Metabolic Function of Corynebacterium glutamicum Aminotransferases AlaT and AvtA and Impact on l -Valine Production
Author(s) -
Jan Marienhagen,
Lothar Eggeling
Publication year - 2008
Publication title -
applied and environmental microbiology
Language(s) - English
Resource type - Journals
SCImago Journal Rank - 1.552
H-Index - 324
eISSN - 1070-6291
pISSN - 0099-2240
DOI - 10.1128/aem.01025-08
Subject(s) - corynebacterium glutamicum , alanine , valine , biochemistry , biology , enzyme , chemistry , amino acid , gene
Aminotransferases (ATs) interacting with L-alanine are the least studied bacterial ATs. Whereas AlaT converts pyruvate to L-alanine in a glutamate-dependent reaction, AvtA is able to convert pyruvate to L-alanine in an L-valine-dependent manner.
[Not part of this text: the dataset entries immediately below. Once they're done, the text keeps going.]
(** C5, amended.  A [connect] on a new connection object during which
    every [claimInterface] is rejected fails, claims nothing, and leaves
    the connection object unconnected, without a reference to the device
    and with the error as its status; a [disconnect] after it does not
    call [close].  A device that was handed out and opened is left open.
    The error is [Could not claim any interface], unless no device was
    handed out, the device could not be opened, or it has no
    configuration and could not be given one: then it is the error of
    that step. *)
Theorem usb_connect_no_interface (f : USB.Filter) (h : USB.Host) :
  no_interface_claimable h ->
  exists m c' d',
    USB.connect (USB.new f) h = (Rejected m, c', d') /\
    USB.device c' = None /\
    USB.isConnected c' = false /\
    USB.getStatus c' = "Error: " +:+ m /\
    (forall close, snd (USB.disconnect c' close) = false) /\
    match USB.requestDevice h with
    | inl m0 => m = m0 /\ d' = None
    | inr d =>
        exists d1,
          d' = Some d1 /\
          USB.claimedInterfaces d1 = USB.claimedInterfaces d /\
          match USB.open h with
          | Rejected m0 => m = m0 /\ d1 = d
          | Resolved =>
              USB.opened d1 = true /\
              match USB.configuration d, USB.selectConfiguration h with
              | None, inl m0 => m = m0
              | _, _ => m = "Could not claim any interface"
              end
          end
    end.
Proof.
  intros Hno. unfold USB.connect, USB.failed.
  assert (forall d0 : USB.USBDevice,
            exists k,
              match USB.configuration d0 with
              | Some cfg => USB.claim_listed h (USB.interfaces cfg) d0 0
              | None => (false, d0, 0)
              end = (false, d0, k)) as Hlisted.
  { intros d0.
    destruct (USB.configuration d0); [by apply claim_listed_none|by exists 0]. }
  destruct (USB.requestDevice h) as [m0|d].
  { eexists _, _, _. split; [reflexivity|]. by repeat split. }
  destruct (USB.open h) as [|m0].
  2:{ eexists _, _, _. split; [reflexivity|]. repeat split. by exists d. }
  destruct (USB.configuration d) as [cfg|] eqn:Ecfg.
  - cbn [USB.set_opened USB.configuration]. rewrite Ecfg.
    destruct (Hlisted (USB.set_opened true d)) as [k ->]. cbn [negb].
    destruct (claim_common_none h [0; 1; 2] (USB.set_opened true d) k Hno) as [k' ->].
    cbn [negb]. eexists _, _, _. split; [reflexivity|]. repeat split.
    by exists (USB.set_opened true d).
  - cbn [USB.set_opened USB.configuration]. rewrite Ecfg.
    destruct (USB.selectConfiguration h) as [m0|cfg].
    + eexists _, _, _. split; [reflexivity|]. repeat split.
      by exists (USB.set_opened true d).
    + destruct (Hlisted (USB.set_configuration cfg (USB.set_opened true d))) as [k ->].
      cbn [negb].
      destruct (claim_common_none h [0; 1; 2]
                  (USB.set_configuration cfg (USB.set_opened true d)) k Hno) as [k' ->].
      cbn [negb]. eexists _, _, _. split; [reflexivity|]. repeat split.
      by exists (USB.set_configuration cfg (USB.set_opened true d)).
Qed.
(** [authenticatedRequest(url, accessToken, options)];
    [executeRequest] is what the request settles to.  The result comes
    with the requests made, each with the headers that [fetchWithRetry]
    puts on it ([createHeaders(null, options.headers)]). *)
Definition authenticatedRequest
    (executeRequest : string -> RequestOptions -> Result Json)
    (url : string) (accessToken : option string) (options : RequestOptions)
  : Result Json * list (string * list (string * string)) :=
  if negb (truthy accessToken) then
    (Throw (ApiErr (ApiService.mkApiError ERROR_MESSAGES.AUTH_FAILED
                      (Some 401) None false)), [])
  else
    let requestOptions :=
      {| method := method options;
         body := body options;
         headers :=
           spread (headers options)
             [("Authorization",
               ("Bearer " ++ match accessToken with
                             | Some t => t
                             | None => ""
                             end)%string)] |} in
    (executeRequest url requestOptions,
     [(url, createHeaders None (headers requestOptions))]).

End Headers.

(** ** App.js: groupedTimeSlots *)

(** A JavaScript object whose keys are date texts, with its members in
    the order in which they were first set. *)
Fixpoint Object_get {V} (obj : list (Day * V)) (key : Day) : option V :=
  match obj with
  | [] => None
  | (k, v) :: obj' => if k =? key then Some v else Object_get obj' key
  end.

Fixpoint Object_set {V} (obj : list (Day * V)) (key : Day) (v : V)
  : list (Day * V) :=
  match obj with
  | [] => [(key, v)]
  | (k, v') :: obj' =>
      if k =? key then (key, v) :: obj' else (k, v') :: Object_set obj' key v
  end.

(** [`${slot.start}〜${slot.end}`]. *)
Definition slotLabel (slot : TimeSlot) : string :=
  (ts_start slot ++ "〜" ++ ts_end slot)%string.

(** The body of the [forEach] of [groupedTimeSlots]: it gives the date an
    empty array when it has none (an array is truthy, so this happens
    once) and pushes the label on the array of the date. *)
Definition groupedTimeSlots_body (map : list (Day * list string))
    (slot : TimeSlot) : list (Day * list string) :=
  let map' :=
    match Object_get map (ts_date slot) with
    | Some _ => map
    | None => Object_set map (ts_date slot) []
    end in
  match Object_get map' (ts_date slot) with
  | Some times => Object_set map' (ts_date slot) (times ++ [slotLabel slot])
  | None => map'
  end.

Definition groupedTimeSlots (timeSlots : list TimeSlot)
  : list (Day * list string) :=
  fold_left groupedTimeSlots_body timeSlots [].

(** ** utils/logger.js: PerformanceTracker *)

(** An entry [{ value, timestamp }] of a metric. *)
Record MetricEntry := {
  metric_value : Q;
  metric_timestamp : Z
}.

(** [timers] and [metrics], two Maps. *)
Record PerformanceTracker := {
  timers : list (string * Q);
  metrics : list (string * list MetricEntry)
}.

(** What [getMetricStats] returns. *)
Record MetricStats := {
  stats_count : nat;
  stats_sum : Q;
  stats_average : Q;
  stats_min : Q;
  stats_max : Q;
  stats_latest : option Q
}.

Module Tracker.

Definition create : PerformanceTracker := {| timers := []; metrics := [] |}.

(** [recordMetric(name, value)]; [dateNow] is [Date.now()].  The array of
    the name is made when it is missing, the entry is pushed, and
    [splice(0, length - 100)] drops the oldest entries beyond 100. *)
Definition recordMetric (t : PerformanceTracker) (dateNow : Z)
    (name : string) (value : Q) : PerformanceTracker :=
  let metrics1 :=
    match JsMap_get (metrics t) name with
    | Some _ => metrics t
    | None => JsMap_set (metrics t) name []
    end in
  match JsMap_get metrics1 name with
  | Some values =>
      let values1 :=
        values ++ [{| metric_value := value; metric_timestamp := dateNow |}] in
      let values2 :=
        if (100 <? List.length values1)%nat
        then skipn (List.length values1 - 100) values1
        else values1 in
      {| timers := timers t; metrics := JsMap_set metrics1 name values2 |}
  | None => {| timers := timers t; metrics := metrics1 |}
  end.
We show here that the wild type of Corynebacterium glutamicum with a deletion of either of the corresponding genes does not exhibit an explicit growth deficiency. However, a double mutant was auxotrophic for L-alanine, showing that both ATs can provide L-alanine and that they are the only ATs involved. Kinetic studies with isolated enzymes demonstrate that the catalytic efficiency, k(cat)/K(m), of AlaT is higher than 1 order of magnitude in the direction of L-alanine formation (3.5 x 10(4) M(-1) s(-1)), but no preference was apparent for AvtA, suggesting that AlaT is the principal L-alanine-supplying enzyme. This is in line with the cytosolic L-alanine concentration, which is reduced in the exponential growth phase from 95 mM to 18 mM by a deletion of alaT, whereas avtA deletion decreases the L-alanine concentration only to 76 mM. The combined data show that the presence of both ATs has subtle but obvious consequences on balancing intracellular amino acid pools in the wild type. The consequences are more obvious in an L-valine production strain where a high intracellular drain-off of the L-alanine precursor pyruvate prevails. We therefore used deletion of alaT to successfully reduce the contaminating L-alanine in extracellular accumulated L-valine by 80%.